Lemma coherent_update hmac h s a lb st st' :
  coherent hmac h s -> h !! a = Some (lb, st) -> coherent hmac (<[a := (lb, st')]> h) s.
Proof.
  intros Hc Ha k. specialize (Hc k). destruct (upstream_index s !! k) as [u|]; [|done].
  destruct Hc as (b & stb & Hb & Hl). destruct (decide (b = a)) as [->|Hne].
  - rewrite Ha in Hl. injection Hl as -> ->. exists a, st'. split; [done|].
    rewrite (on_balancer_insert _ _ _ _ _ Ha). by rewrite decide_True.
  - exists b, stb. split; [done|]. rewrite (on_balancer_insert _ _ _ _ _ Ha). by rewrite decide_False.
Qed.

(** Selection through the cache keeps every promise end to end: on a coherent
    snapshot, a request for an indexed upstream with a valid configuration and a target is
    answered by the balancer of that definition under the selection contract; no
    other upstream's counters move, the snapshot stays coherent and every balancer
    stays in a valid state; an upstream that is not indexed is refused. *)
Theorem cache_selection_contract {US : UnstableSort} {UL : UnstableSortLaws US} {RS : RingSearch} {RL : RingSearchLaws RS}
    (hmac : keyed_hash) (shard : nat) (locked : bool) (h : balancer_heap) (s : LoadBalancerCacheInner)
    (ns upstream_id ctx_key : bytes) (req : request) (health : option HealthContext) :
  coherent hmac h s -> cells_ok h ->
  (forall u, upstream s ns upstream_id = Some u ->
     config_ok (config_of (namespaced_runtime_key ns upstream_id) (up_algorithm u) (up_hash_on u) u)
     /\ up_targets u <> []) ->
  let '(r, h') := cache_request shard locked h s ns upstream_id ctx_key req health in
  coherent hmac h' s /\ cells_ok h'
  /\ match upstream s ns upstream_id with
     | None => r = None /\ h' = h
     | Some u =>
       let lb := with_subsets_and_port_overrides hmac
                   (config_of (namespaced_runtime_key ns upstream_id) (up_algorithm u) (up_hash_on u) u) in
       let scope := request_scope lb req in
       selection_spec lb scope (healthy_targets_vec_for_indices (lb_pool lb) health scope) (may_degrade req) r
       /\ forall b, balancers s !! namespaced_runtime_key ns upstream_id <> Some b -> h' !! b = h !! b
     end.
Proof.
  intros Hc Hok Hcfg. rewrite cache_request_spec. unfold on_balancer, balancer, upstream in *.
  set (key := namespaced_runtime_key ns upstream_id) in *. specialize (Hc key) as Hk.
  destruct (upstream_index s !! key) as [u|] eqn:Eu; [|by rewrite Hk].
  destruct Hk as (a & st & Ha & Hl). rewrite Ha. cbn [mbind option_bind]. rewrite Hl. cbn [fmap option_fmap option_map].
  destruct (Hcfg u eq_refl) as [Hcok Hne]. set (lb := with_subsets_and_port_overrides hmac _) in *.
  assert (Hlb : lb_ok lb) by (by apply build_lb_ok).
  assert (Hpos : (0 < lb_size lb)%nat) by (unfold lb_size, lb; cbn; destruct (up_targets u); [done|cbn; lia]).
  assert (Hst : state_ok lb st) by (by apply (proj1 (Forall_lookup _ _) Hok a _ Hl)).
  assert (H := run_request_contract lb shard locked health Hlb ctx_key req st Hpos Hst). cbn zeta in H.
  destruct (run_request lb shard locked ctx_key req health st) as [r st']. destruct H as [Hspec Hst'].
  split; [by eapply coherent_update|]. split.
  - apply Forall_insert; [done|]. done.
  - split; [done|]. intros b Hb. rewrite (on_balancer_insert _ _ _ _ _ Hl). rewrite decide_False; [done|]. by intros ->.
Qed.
+++
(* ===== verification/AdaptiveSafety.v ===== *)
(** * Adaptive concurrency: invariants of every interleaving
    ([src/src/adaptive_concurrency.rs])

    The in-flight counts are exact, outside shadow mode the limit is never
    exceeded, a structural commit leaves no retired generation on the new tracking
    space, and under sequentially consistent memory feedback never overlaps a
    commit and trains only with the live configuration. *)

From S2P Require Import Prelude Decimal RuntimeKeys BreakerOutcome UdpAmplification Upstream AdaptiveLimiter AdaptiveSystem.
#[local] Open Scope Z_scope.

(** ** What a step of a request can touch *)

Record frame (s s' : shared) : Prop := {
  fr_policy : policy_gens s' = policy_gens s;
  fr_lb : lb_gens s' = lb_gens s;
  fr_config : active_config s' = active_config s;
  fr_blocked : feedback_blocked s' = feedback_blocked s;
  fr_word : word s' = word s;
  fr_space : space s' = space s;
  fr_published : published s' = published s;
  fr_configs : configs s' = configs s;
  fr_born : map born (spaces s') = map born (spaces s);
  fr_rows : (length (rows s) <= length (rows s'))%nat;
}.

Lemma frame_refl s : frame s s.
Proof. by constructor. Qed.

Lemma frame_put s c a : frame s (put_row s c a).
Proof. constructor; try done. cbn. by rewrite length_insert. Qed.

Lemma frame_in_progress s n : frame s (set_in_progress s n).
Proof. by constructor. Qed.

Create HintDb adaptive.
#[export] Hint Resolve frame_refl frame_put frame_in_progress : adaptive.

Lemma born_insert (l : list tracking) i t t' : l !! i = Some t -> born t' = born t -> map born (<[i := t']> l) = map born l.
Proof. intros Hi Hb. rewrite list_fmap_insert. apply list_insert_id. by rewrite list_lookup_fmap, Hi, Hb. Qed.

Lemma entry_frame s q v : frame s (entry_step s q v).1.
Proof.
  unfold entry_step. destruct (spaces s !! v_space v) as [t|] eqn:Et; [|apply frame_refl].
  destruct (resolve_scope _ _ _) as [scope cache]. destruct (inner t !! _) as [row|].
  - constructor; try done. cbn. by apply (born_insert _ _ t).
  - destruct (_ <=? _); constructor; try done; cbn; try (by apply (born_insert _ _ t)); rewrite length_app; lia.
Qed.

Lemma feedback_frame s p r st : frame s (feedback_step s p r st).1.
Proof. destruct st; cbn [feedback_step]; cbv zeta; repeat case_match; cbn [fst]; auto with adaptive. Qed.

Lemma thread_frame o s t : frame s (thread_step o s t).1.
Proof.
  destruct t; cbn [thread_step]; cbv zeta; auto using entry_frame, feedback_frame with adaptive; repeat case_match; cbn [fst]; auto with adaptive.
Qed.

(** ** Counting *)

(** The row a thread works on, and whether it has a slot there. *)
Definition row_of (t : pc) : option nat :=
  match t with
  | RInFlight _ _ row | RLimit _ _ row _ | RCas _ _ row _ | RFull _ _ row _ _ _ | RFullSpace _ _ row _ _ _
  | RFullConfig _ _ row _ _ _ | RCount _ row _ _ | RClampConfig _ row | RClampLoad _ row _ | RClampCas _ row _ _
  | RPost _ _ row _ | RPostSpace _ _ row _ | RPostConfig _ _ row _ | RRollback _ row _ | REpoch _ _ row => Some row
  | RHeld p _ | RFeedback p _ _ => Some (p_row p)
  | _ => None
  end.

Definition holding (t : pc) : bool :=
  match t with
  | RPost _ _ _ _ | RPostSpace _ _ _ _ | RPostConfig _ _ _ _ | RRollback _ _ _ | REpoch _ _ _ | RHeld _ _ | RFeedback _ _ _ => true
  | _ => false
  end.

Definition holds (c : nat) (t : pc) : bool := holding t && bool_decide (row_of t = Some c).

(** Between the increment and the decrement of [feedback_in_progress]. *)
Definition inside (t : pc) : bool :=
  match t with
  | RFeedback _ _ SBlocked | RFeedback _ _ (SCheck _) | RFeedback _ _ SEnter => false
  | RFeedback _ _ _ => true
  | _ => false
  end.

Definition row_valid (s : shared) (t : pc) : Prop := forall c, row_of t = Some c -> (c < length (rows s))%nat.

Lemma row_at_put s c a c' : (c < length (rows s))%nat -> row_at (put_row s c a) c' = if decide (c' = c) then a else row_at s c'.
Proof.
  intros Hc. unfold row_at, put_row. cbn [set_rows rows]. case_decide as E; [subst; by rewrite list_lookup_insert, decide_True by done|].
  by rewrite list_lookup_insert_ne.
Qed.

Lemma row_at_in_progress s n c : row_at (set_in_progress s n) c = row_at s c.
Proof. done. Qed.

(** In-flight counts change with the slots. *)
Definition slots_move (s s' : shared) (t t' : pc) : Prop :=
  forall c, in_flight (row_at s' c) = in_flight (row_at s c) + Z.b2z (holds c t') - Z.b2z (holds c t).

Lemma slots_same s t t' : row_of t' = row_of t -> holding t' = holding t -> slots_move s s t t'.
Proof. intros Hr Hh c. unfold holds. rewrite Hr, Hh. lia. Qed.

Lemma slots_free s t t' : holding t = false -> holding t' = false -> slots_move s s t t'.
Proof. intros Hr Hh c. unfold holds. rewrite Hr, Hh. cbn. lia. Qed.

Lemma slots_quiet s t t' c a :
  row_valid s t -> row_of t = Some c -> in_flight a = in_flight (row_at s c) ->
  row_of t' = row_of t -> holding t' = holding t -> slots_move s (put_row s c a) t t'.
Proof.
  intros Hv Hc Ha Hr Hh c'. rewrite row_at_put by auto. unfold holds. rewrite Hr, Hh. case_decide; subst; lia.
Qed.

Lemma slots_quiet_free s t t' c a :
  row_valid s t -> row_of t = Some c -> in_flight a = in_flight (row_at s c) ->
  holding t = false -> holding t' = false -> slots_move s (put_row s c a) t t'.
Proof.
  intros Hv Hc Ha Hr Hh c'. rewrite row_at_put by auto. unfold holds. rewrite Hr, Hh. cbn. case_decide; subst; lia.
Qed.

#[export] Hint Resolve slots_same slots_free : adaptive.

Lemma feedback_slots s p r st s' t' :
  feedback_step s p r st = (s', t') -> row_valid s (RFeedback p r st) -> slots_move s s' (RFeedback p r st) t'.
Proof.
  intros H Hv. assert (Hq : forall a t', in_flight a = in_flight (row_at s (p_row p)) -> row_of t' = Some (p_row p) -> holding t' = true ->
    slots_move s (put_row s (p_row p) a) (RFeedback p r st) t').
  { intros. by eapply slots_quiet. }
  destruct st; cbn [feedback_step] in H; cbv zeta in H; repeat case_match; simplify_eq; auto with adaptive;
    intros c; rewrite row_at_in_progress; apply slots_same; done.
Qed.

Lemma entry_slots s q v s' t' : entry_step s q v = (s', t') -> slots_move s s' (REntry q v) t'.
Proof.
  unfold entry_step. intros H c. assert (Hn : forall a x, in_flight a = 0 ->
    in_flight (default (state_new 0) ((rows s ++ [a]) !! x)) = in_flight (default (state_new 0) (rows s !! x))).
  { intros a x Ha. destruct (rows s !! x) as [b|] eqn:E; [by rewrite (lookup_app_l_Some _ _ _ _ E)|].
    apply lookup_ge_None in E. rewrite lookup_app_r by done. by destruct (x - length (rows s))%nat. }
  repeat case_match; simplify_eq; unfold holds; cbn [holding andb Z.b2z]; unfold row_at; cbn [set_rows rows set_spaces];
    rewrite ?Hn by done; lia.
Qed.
+++
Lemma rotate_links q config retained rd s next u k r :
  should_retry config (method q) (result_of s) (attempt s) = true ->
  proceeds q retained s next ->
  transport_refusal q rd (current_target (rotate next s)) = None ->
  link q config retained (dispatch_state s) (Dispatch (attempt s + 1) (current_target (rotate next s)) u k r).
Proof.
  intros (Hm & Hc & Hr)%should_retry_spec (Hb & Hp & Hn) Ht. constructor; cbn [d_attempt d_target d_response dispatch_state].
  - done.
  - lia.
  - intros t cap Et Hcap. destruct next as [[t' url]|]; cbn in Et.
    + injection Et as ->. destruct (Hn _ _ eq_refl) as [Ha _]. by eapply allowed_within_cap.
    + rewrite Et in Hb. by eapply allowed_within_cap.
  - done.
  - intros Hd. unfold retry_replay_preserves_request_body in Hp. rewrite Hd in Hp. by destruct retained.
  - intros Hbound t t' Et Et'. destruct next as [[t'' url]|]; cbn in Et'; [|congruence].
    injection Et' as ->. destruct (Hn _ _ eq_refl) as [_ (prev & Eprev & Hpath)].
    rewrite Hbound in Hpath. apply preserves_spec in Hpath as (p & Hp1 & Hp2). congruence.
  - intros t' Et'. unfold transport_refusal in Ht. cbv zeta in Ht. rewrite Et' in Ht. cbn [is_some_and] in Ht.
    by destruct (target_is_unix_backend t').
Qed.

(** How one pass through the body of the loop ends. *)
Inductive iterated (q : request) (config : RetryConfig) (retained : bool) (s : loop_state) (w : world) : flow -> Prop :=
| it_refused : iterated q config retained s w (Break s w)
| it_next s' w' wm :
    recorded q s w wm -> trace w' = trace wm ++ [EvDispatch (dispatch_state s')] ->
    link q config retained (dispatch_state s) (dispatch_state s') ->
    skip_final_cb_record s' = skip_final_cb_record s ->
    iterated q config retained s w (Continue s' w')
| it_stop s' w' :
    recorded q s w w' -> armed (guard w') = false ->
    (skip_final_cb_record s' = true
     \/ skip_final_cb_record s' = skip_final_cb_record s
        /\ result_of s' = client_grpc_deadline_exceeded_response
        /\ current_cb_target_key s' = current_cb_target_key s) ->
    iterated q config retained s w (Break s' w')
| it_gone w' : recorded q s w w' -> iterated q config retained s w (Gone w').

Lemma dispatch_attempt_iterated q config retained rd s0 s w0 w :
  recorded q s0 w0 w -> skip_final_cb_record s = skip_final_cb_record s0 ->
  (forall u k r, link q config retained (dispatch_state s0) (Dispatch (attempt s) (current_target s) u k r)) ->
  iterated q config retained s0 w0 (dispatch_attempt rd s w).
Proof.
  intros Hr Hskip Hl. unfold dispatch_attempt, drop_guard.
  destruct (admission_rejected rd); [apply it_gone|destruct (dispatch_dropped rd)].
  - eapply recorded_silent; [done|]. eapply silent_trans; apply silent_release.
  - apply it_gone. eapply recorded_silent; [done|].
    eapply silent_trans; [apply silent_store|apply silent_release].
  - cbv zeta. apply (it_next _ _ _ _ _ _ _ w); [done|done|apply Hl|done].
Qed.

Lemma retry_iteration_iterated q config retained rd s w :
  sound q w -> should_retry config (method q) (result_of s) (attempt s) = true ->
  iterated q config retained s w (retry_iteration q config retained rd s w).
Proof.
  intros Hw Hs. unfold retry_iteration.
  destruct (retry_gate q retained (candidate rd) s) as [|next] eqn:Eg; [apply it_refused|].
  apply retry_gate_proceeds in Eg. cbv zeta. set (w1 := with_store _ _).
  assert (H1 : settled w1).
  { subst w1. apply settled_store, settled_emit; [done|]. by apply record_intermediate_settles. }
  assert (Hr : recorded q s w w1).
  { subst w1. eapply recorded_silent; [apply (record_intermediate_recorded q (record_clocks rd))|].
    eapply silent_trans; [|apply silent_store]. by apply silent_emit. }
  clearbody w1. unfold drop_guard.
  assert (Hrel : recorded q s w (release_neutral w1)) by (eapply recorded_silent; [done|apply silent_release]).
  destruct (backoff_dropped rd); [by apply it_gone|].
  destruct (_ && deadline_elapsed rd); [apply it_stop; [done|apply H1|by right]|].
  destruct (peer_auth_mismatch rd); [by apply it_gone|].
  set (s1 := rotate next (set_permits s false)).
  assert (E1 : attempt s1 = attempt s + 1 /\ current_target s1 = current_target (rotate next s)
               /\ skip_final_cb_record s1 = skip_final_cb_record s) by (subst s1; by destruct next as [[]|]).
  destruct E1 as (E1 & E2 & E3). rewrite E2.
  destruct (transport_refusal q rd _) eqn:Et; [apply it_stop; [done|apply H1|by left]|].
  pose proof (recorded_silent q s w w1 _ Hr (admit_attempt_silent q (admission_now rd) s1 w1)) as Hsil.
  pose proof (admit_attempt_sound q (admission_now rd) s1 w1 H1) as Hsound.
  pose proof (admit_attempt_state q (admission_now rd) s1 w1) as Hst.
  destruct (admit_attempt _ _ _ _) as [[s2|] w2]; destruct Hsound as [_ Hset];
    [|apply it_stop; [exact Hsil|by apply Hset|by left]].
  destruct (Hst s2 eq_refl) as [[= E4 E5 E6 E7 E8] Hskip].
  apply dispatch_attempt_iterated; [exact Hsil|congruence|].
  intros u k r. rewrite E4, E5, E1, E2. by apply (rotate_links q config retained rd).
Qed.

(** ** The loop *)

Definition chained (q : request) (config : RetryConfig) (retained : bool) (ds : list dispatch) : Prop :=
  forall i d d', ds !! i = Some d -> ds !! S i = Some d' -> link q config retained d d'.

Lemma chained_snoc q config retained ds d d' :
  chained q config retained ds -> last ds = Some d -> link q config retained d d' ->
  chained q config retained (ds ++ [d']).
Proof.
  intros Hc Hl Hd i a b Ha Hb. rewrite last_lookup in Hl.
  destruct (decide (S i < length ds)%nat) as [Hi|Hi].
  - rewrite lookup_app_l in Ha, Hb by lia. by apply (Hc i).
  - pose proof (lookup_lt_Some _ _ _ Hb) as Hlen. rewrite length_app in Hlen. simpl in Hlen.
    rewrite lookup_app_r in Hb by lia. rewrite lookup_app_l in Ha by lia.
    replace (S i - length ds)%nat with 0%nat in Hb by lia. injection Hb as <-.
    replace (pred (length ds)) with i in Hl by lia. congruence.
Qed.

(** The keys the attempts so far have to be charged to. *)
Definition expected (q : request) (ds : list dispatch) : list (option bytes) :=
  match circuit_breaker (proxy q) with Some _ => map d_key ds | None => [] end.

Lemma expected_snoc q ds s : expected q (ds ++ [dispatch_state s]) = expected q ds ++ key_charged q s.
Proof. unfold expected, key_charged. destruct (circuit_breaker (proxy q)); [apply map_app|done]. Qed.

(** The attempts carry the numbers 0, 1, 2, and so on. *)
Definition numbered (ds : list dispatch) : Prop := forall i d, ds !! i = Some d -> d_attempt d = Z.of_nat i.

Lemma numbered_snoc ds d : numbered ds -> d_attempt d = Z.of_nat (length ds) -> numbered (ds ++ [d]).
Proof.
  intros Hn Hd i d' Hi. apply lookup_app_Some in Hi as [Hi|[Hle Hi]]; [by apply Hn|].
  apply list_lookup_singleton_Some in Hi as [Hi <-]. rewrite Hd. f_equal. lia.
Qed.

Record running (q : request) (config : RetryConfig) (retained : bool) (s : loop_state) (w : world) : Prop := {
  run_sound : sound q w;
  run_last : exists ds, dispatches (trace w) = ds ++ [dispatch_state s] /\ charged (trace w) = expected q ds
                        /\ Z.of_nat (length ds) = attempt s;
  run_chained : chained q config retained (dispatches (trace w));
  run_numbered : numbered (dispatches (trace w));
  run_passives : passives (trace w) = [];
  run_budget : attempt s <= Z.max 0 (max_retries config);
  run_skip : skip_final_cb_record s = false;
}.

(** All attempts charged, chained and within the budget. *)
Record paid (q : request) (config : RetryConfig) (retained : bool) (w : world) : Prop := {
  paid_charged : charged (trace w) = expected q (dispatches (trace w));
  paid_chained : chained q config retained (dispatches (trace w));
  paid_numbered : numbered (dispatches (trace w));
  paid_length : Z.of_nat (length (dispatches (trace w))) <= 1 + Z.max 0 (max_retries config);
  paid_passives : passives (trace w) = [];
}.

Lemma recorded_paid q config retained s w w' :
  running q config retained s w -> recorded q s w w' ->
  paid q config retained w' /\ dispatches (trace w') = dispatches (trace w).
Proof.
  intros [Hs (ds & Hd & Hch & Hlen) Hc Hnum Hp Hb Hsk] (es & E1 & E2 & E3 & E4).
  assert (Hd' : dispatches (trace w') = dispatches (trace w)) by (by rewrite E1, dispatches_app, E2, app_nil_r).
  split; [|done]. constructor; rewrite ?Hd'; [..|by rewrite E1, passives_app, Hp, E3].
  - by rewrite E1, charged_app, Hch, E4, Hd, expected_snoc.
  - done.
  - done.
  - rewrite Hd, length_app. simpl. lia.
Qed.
+++
__Exercise details__
Lines holding the string "rows" must be copied out of the entries above.

__Output for this exercise__
  fr_rows : (length (rows s) <= length (rows s'))%nat;
Definition row_valid (s : shared) (t : pc) : Prop := forall c, row_of t = Some c -> (c < length (rows s))%nat.
Lemma row_at_put s c a c' : (c < length (rows s))%nat -> row_at (put_row s c a) c' = if decide (c' = c) then a else row_at s c'.
  intros Hc. unfold row_at, put_row. cbn [set_rows rows]. case_decide as E; [subst; by rewrite list_lookup_insert, decide_True by done|].
    in_flight (default (state_new 0) ((rows s ++ [a]) !! x)) = in_flight (default (state_new 0) (rows s !! x))).
  { intros a x Ha. destruct (rows s !! x) as [b|] eqn:E; [by rewrite (lookup_app_l_Some _ _ _ _ E)|].
    apply lookup_ge_None in E. rewrite lookup_app_r by done. by destruct (x - length (rows s))%nat. }
  repeat case_match; simplify_eq; unfold holds; cbn [holding andb Z.b2z]; unfold row_at; cbn [set_rows rows set_spaces];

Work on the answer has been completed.